In [53]:
import numpy as np
import pandas as pd
import os
import sys
import zipfile
import subprocess

from matplotlib import pyplot as plt
import seaborn as sns
from datetime import datetime, timedelta
from scipy import stats
from tqdm.notebook import tqdm
from copy import deepcopy

import json

In [54]:
DATASET = 'MIND_large' 
RAW_PATH = os.path.join('..','..','..', '..', 'data', DATASET)

RANDOM_SEED = 0
NEG_ITEMS = 99

# Load data

1. Load interaction data and item metadata
2. Filter out items with less than 5 interactions
3. Calculate basic statistics

In [55]:
# Please download the training and validation set from https://msnews.github.io/
# and copy MINDlarge.zip and MINDlarge_dev.zip to the *MIND_large* dir
print('Unzip files...')
f = zipfile.ZipFile(os.path.join(RAW_PATH,'MINDlarge.zip'),'r') 
os.makedirs(os.path.join(RAW_PATH,'train'),exist_ok=True)
for file in f.namelist():
    print("Extract %s"%(file))
    f.extract(file,os.path.join(RAW_PATH,'train'))
f.close()

Unzip files...
Extract entity_embedding.vec
Extract news.tsv
Extract relation_embedding.vec
Extract behaviors.tsv


In [56]:
f = zipfile.ZipFile(os.path.join(RAW_PATH,'MINDlarge_dev.zip'),'r') 
os.makedirs(os.path.join(RAW_PATH,'dev'),exist_ok=True)
for file in f.namelist():
    print("Extract %s"%(file))
    f.extract(file,os.path.join(RAW_PATH,'dev'))
f.close()

Extract entity_embedding.vec
Extract news.tsv
Extract relation_embedding.vec
Extract behaviors.tsv


In [57]:
from tqdm import tqdm
import numpy as np

chunk_size = 5000  # Increase chunk size to reduce iterations
interactions = []
user_freq, item_freq = dict(), dict()

max_rows = 1000000  # Limit the number of rows to process

for d in [os.path.join(RAW_PATH, 'train'), os.path.join(RAW_PATH, 'dev')]:
    file = os.path.join(d, "behaviors.tsv")
    
    total_lines = min(sum(1 for _ in open(file)), max_rows)  # Adjust total lines for the progress bar
    
    with tqdm(total=total_lines, desc=f"Processing {file}", unit="lines", mininterval=1.0) as pbar:
        for chunk in pd.read_csv(file, sep="\t", header=None, chunksize=chunk_size, nrows=max_rows):
            # Preprocess chunk impressions
            for _, row in chunk.iterrows():
                sid, uid, time, _, impressions = row
                impressions = [imp.split("-") for imp in impressions.split(" ")]
                
                # Update interactions
                interactions.extend([[sid, uid, time, iid, label] for iid, label in impressions])
                
                # Batch update frequencies for positive interactions
                for iid, label in impressions:
                    if int(label) == 1:
                        user_freq[uid] = user_freq.get(uid, 0) + 1
                        item_freq[iid] = item_freq.get(iid, 0) + 1

            # Update progress bar for processed chunk size
            pbar.update(len(chunk))

# Sampling a fraction of interactions if needed
SAMPLE_FRACTION = 0.01  # Process only 1% of data to reduce memory usage
interactions = np.array(interactions)
interactions = interactions[np.random.choice(len(interactions), int(len(interactions) * SAMPLE_FRACTION), replace=False)].tolist()

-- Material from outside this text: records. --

(** * gocyclolib: cyclomatic complexity of Go functions

    A shallow embedding of [gocyclolib.go] and of the parts of the Go
    standard library it calls ([go/ast], [go/token], [strings], [strconv],
    [path/filepath], [sort]), followed by the properties of the program.

    Conventions.
    - Go's [int] is a two's complement integer of 64 bits (as on the 64-bit
      platforms): a [Z] kept in range by [int.wrap].
    - A slice [[]stat] is a [list stat].  The program only ever grows a slice
      from [nil] with [append], so a slice is [nil] exactly when it is empty:
      [s == nil] is [s = []].
    - Functions that touch the outside world (file system, parser) or the
      package-level variables run in the monad [M], which threads the
      process state and can stop the process ([log.Fatal]). *)

From Stdlib Require Import ZArith List String Ascii Bool Lia Permutation.
From Stdlib Require Import SpecFloat DecimalString DecimalZ.
Import ListNotations.
Local Open Scope Z_scope.

(** Induction over trees goes through the lists, options and pairs that
    hold their children. *)
Scheme All for list.
Scheme All for option.
Scheme All for prod.

(** ** Go's [int] *)

Module int.

Definition size : Z := 64.
Definition MaxInt : Z := 2 ^ (size - 1) - 1.
Definition MinInt : Z := - 2 ^ (size - 1).

(** Two's complement wrap-around of an arithmetic result. *)
Definition wrap (z : Z) : Z := (z + 2 ^ (size - 1)) mod 2 ^ size - 2 ^ (size - 1).

Definition add (x y : Z) : Z := wrap (x + y).

Definition InRange (z : Z) : Prop := MinInt <= z <= MaxInt.

End int.

(** ** [strconv] *)

Module strconv.

(** [strconv.Itoa(i)], which is also what the verb [%d] of [fmt] prints for
    an [int]: the decimal digits of [i], behind a [-] when [i] is negative. *)
Definition Itoa (i : Z) : string := NilEmpty.string_of_int (Z.to_int i).

End strconv.

(** ** [go/token] *)

Module token.

(** The operator tokens a [BinaryExpr], [UnaryExpr] or statement can carry. *)
Inductive Token : Type :=
| ILLEGAL
| ADD | SUB | MUL | QUO | REM
| AND | OR | XOR | SHL | SHR | AND_NOT
| LAND | LOR | ARROW | INC | DEC
| EQL | LSS | GTR | ASSIGN | NOT
| NEQ | LEQ | GEQ | DEFINE
| BREAK | CONTINUE | GOTO | FALLTHROUGH
| IMPORT | CONST | TYPE | VAR
| INT | FLOAT | IMAG | CHAR | STRING.

Definition Token_eqb (a b : Token) : bool :=
  match a, b with
  | ILLEGAL, ILLEGAL | ADD, ADD | SUB, SUB | MUL, MUL | QUO, QUO | REM, REM
  | AND, AND | OR, OR | XOR, XOR | SHL, SHL | SHR, SHR | AND_NOT, AND_NOT
  | LAND, LAND | LOR, LOR | ARROW, ARROW | INC, INC | DEC, DEC
  | EQL, EQL | LSS, LSS | GTR, GTR | ASSIGN, ASSIGN | NOT, NOT
  | NEQ, NEQ | LEQ, LEQ | GEQ, GEQ | DEFINE, DEFINE
  | BREAK, BREAK | CONTINUE, CONTINUE | GOTO, GOTO | FALLTHROUGH, FALLTHROUGH
  | IMPORT, IMPORT | CONST, CONST | TYPE, TYPE | VAR, VAR
  | INT, INT | FLOAT, FLOAT | IMAG, IMAG | CHAR, CHAR | STRING, STRING => true
  | _, _ => false
  end.

(** A compact position inside a file set, and its expanded form. *)
Definition Pos : Type := Z.

Record Position : Type := mkPosition {
  Filename : string;
  Offset : Z;
  Line : Z;
  Column : Z
}.

(** A file set resolves compact positions. *)
Record FileSet : Type := mkFileSet { Position_of : Pos -> Position }.

(** [pos.IsValid()]: [pos.Line > 0] *)
Definition Position_IsValid (pos : Position) : bool := 0 <? Line pos.

(** [pos.String()]: [file:line:column], without the parts that are not
    known, and [-] when none is. *)
Definition Position_String (pos : Position) : string :=
  let s := Filename pos in
  let s :=
    if Position_IsValid pos then
      let s := if negb (String.eqb s EmptyString) then (s ++ ":")%string else s in
      let s := (s ++ strconv.Itoa (Line pos))%string in
      if negb (Column pos =? 0)
      then (s ++ ":" ++ strconv.Itoa (Column pos))%string
      else s
    else s in
  if String.eqb s EmptyString then "-"%string else s.

End token.

(** ** [go/ast]

    One constructor per concrete node type of [go/ast] (as of the Go
    releases the program was written for, before type parameters), with the
    fields that hold child nodes and the tokens that tell node kinds apart;
    a field that may be [nil] is an [option].  Source positions are kept
    only where the program reads them ([FuncType.Func], through
    [FuncDecl.Pos]).  A field of a concrete pointer type that the program
    never selects from ([GoStmt.Call], a [*CallExpr]) has its interface
    type here. *)

Module ast.

Record Comment : Type := mkComment { Text : string }.

Record CommentGroup : Type := mkCommentGroup { Comments : list Comment }.

Record Ident : Type := mkIdent { Name : string }.

Record BasicLit : Type := mkBasicLit { Kind : token.Token; Value : string }.

Inductive Expr : Type :=
| BadExpr
| Expr_Ident (id : Ident)
| Ellipsis (Elt : option Expr)
| Expr_BasicLit (lit : BasicLit)
| FuncLit (Type_ : FuncType) (Body : BlockStmt)
| CompositeLit (Type_ : option Expr) (Elts : list Expr)
| ParenExpr (X : Expr)
| SelectorExpr (X : Expr) (Sel : Ident)
| IndexExpr (X : Expr) (Index : Expr)
| SliceExpr (X : Expr) (Low High Max : option Expr)
| TypeAssertExpr (X : Expr) (Type_ : option Expr)
| CallExpr (Fun : Expr) (Args : list Expr)
| StarExpr (X : Expr)
| UnaryExpr (Op : token.Token) (X : Expr)
| BinaryExpr (X : Expr) (Op : token.Token) (Y : Expr)
| KeyValueExpr (Key : Expr) (Value : Expr)
| ArrayType (Len : option Expr) (Elt : Expr)
| StructType (Fields : FieldList)
| Expr_FuncType (t : FuncType)
| InterfaceType (Methods : FieldList)
| MapType (Key : Expr) (Value : Expr)
| ChanType (Value : Expr)

with Stmt : Type :=
| BadStmt
| DeclStmt (Decl : GenDecl)
| EmptyStmt
| LabeledStmt (Label : Ident) (Stmt_ : Stmt)
| ExprStmt (X : Expr)
| SendStmt (Chan : Expr) (Value : Expr)
| IncDecStmt (X : Expr) (Tok : token.Token)
| AssignStmt (Lhs : list Expr) (Tok : token.Token) (Rhs : list Expr)
| GoStmt (Call : Expr)
| DeferStmt (Call : Expr)
| ReturnStmt (Results : list Expr)
| BranchStmt (Tok : token.Token) (Label : option Ident)
| Stmt_Block (b : BlockStmt)
| IfStmt (Init : option Stmt) (Cond : Expr) (Body : BlockStmt) (Else : option Stmt)
| CaseClause (List_ : list Expr) (Body : list Stmt)
| SwitchStmt (Init : option Stmt) (Tag : option Expr) (Body : BlockStmt)
| TypeSwitchStmt (Init : option Stmt) (Assign : Stmt) (Body : BlockStmt)
| CommClause (Comm : option Stmt) (Body : list Stmt)
| SelectStmt (Body : BlockStmt)
| ForStmt (Init : option Stmt) (Cond : option Expr) (Post : option Stmt) (Body : BlockStmt)
| RangeStmt (Key Value : option Expr) (Tok : token.Token) (X : Expr) (Body : BlockStmt)

with BlockStmt : Type :=
| mkBlockStmt (List_ : list Stmt)

with FuncType : Type :=
| mkFuncType (Func : token.Pos) (Params : option FieldList) (Results : option FieldList)

with FieldList : Type :=
| mkFieldList (List_ : list Field)

with Field : Type :=
| mkField (Doc : option CommentGroup) (Names : list Ident) (Type_ : Expr)
          (Tag : option BasicLit) (Comment_ : option CommentGroup)

with Spec : Type :=
| ImportSpec (Doc : option CommentGroup) (Name_ : option Ident) (Path : BasicLit)
             (Comment_ : option CommentGroup)
| ValueSpec (Doc : option CommentGroup) (Names : list Ident) (Type_ : option Expr)
            (Values : list Expr) (Comment_ : option CommentGroup)
| TypeSpec (Doc : option CommentGroup) (Name_ : Ident) (Type_ : Expr)
           (Comment_ : option CommentGroup)

with GenDecl : Type :=
| mkGenDecl (Doc : option CommentGroup) (Tok : token.Token) (Specs : list Spec).

Scheme Expr_mut := Induction for Expr Sort Prop
  with Stmt_mut := Induction for Stmt Sort Prop
  with BlockStmt_mut := Induction for BlockStmt Sort Prop
  with FuncType_mut := Induction for FuncType Sort Prop
  with FieldList_mut := Induction for FieldList Sort Prop
  with Field_mut := Induction for Field Sort Prop
  with Spec_mut := Induction for Spec Sort Prop
  with GenDecl_mut := Induction for GenDecl Sort Prop.

Combined Scheme node_mutind from Expr_mut, Stmt_mut, BlockStmt_mut, FuncType_mut,
  FieldList_mut, Field_mut, Spec_mut, GenDecl_mut.

(** Field selectors the program uses. *)
Definition FieldList_List (l : FieldList) : list Field :=
  match l with mkFieldList fs => fs end.

Definition Field_Names (f : Field) : list Ident :=
  match f with mkField _ names _ _ _ => names end.

Definition Field_Type (f : Field) : Expr :=
  match f with mkField _ _ t _ _ => t end.

Definition FuncType_Func (t : FuncType) : token.Pos :=
  match t with mkFuncType p _ _ => p end.

(** [FuncDecl] is never a child of a statement: the [Decl] of a [DeclStmt]
    is a [*GenDecl].  It sits above the recursive node types. *)
Record FuncDecl : Type := mkFuncDecl {
  Doc : option CommentGroup;
  Recv : option FieldList;
  Name_ : Ident;
  Type_ : FuncType;
  Body : option BlockStmt
}.

Inductive Decl : Type :=
| BadDecl
| Decl_Gen (d : GenDecl)
| Decl_Func (d : FuncDecl).

Record File : Type := mkFile {
  File_Doc : option CommentGroup;
  File_Name : Ident;
  Decls : list Decl
}.

(** The interface [ast.Node]: a value of any concrete node type. *)
Inductive Node : Type :=
| Node_Comment (c : Comment)
| Node_CommentGroup (g : CommentGroup)
| Node_Field (f : Field)
| Node_FieldList (l : FieldList)
| Node_Expr (e : Expr)
| Node_Stmt (s : Stmt)
| Node_Spec (s : Spec)
| Node_Decl (d : Decl)
| Node_File (f : File).

(** The children of a node: the nodes its fields hold, in the order of the
    fields. *)
Definition of_option {A : Type} (node : A -> Node) (o : option A) : list Node :=
  match o with
  | Some a => [node a]
  | None => []
  end.

Definition of_Ident (id : Ident) : Node := Node_Expr (Expr_Ident id).
Definition of_BasicLit (lit : BasicLit) : Node := Node_Expr (Expr_BasicLit lit).
Definition of_BlockStmt (b : BlockStmt) : Node := Node_Stmt (Stmt_Block b).
Definition of_FuncType (t : FuncType) : Node := Node_Expr (Expr_FuncType t).
Definition of_GenDecl (d : GenDecl) : Node := Node_Decl (Decl_Gen d).

Definition Expr_children (n : Expr) : list Node :=
  match n with
  | BadExpr | Expr_Ident _ | Expr_BasicLit _ => []
  | Ellipsis Elt => of_option Node_Expr Elt
  | FuncLit Type_ Body => [of_FuncType Type_; of_BlockStmt Body]
  | CompositeLit Type_ Elts => of_option Node_Expr Type_ ++ map Node_Expr Elts
  | ParenExpr X => [Node_Expr X]
  | SelectorExpr X Sel => [Node_Expr X; of_Ident Sel]
  | IndexExpr X Index => [Node_Expr X; Node_Expr Index]
  | SliceExpr X Low High Max =>
      [Node_Expr X] ++ of_option Node_Expr Low ++ of_option Node_Expr High
      ++ of_option Node_Expr Max
  | TypeAssertExpr X Type_ => [Node_Expr X] ++ of_option Node_Expr Type_
  | CallExpr Fun Args => [Node_Expr Fun] ++ map Node_Expr Args
  | StarExpr X => [Node_Expr X]
  | UnaryExpr _ X => [Node_Expr X]
  | BinaryExpr X _ Y => [Node_Expr X; Node_Expr Y]
  | KeyValueExpr Key Value => [Node_Expr Key; Node_Expr Value]
  | ArrayType Len Elt => of_option Node_Expr Len ++ [Node_Expr Elt]
  | StructType Fields => [Node_FieldList Fields]
  | Expr_FuncType (mkFuncType _ Params Results) =>
      of_option Node_FieldList Params ++ of_option Node_FieldList Results
  | InterfaceType Methods => [Node_FieldList Methods]
  | MapType Key Value => [Node_Expr Key; Node_Expr Value]
  | ChanType Value => [Node_Expr Value]
  end.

# Filter to retain only the top MAX_USERS and MAX_ITEMS by frequency
MAX_USERS = 1000  # Limit the number of users
MAX_ITEMS = 300  # Limit the number of items

# Retain only the top users and items based on frequency
top_users = set(sorted(user_freq, key=user_freq.get, reverse=True)[:MAX_USERS])
top_items = set(sorted(item_freq, key=item_freq.get, reverse=True)[:MAX_ITEMS])

# Filter interactions to include only top users and items
filtered_interactions = [
    interaction for interaction in interactions
    if interaction[1] in top_users and interaction[3] in top_items
]

# Update interactions and frequencies with filtered data
interactions = filtered_interactions
user_freq = {u: user_freq[u] for u in top_users}
item_freq = {i: item_freq[i] for i in top_items}


Processing ..\..\..\..\data\MIND_large\train\behaviors.tsv: 100%|██████████| 1000000/1000000 [01:16<00:00, 13000.33lines/s]
Processing ..\..\..\..\data\MIND_large\dev\behaviors.tsv: 100%|██████████| 1000000/1000000 [01:54<00:00, 8709.15lines/s]
Exception ignored in: <bound method IPythonKernel._clean_thread_parent_frames of <ipykernel.ipkernel.IPythonKernel object at 0x000001380384C880>>
Traceback (most recent call last):
  File "C:\Users\Max\Experiment-Design-Project\venv\lib\site-packages\ipykernel\ipkernel.py", line 790, in _clean_thread_parent_frames
    active_threads = {thread.ident for thread in threading.enumerate()}
KeyboardInterrupt: 


In [58]:
interactions_original = interactions.copy()

In [59]:
# 5-core filtering with reduced threshold
MIN_INTERACTIONS = 5  # Reduced from 5 to make it lightweight

# Step 1: Initial filtering of users and items
select_uid, select_iid = [], []
for u in user_freq:
    if user_freq[u] >= MIN_INTERACTIONS:
        select_uid.append(u)
for i in item_freq:
    if item_freq[i] >= MIN_INTERACTIONS:
        select_iid.append(i)

print("User: %d/%d, Item: %d/%d" % (len(select_uid), len(user_freq), len(select_iid), len(item_freq)))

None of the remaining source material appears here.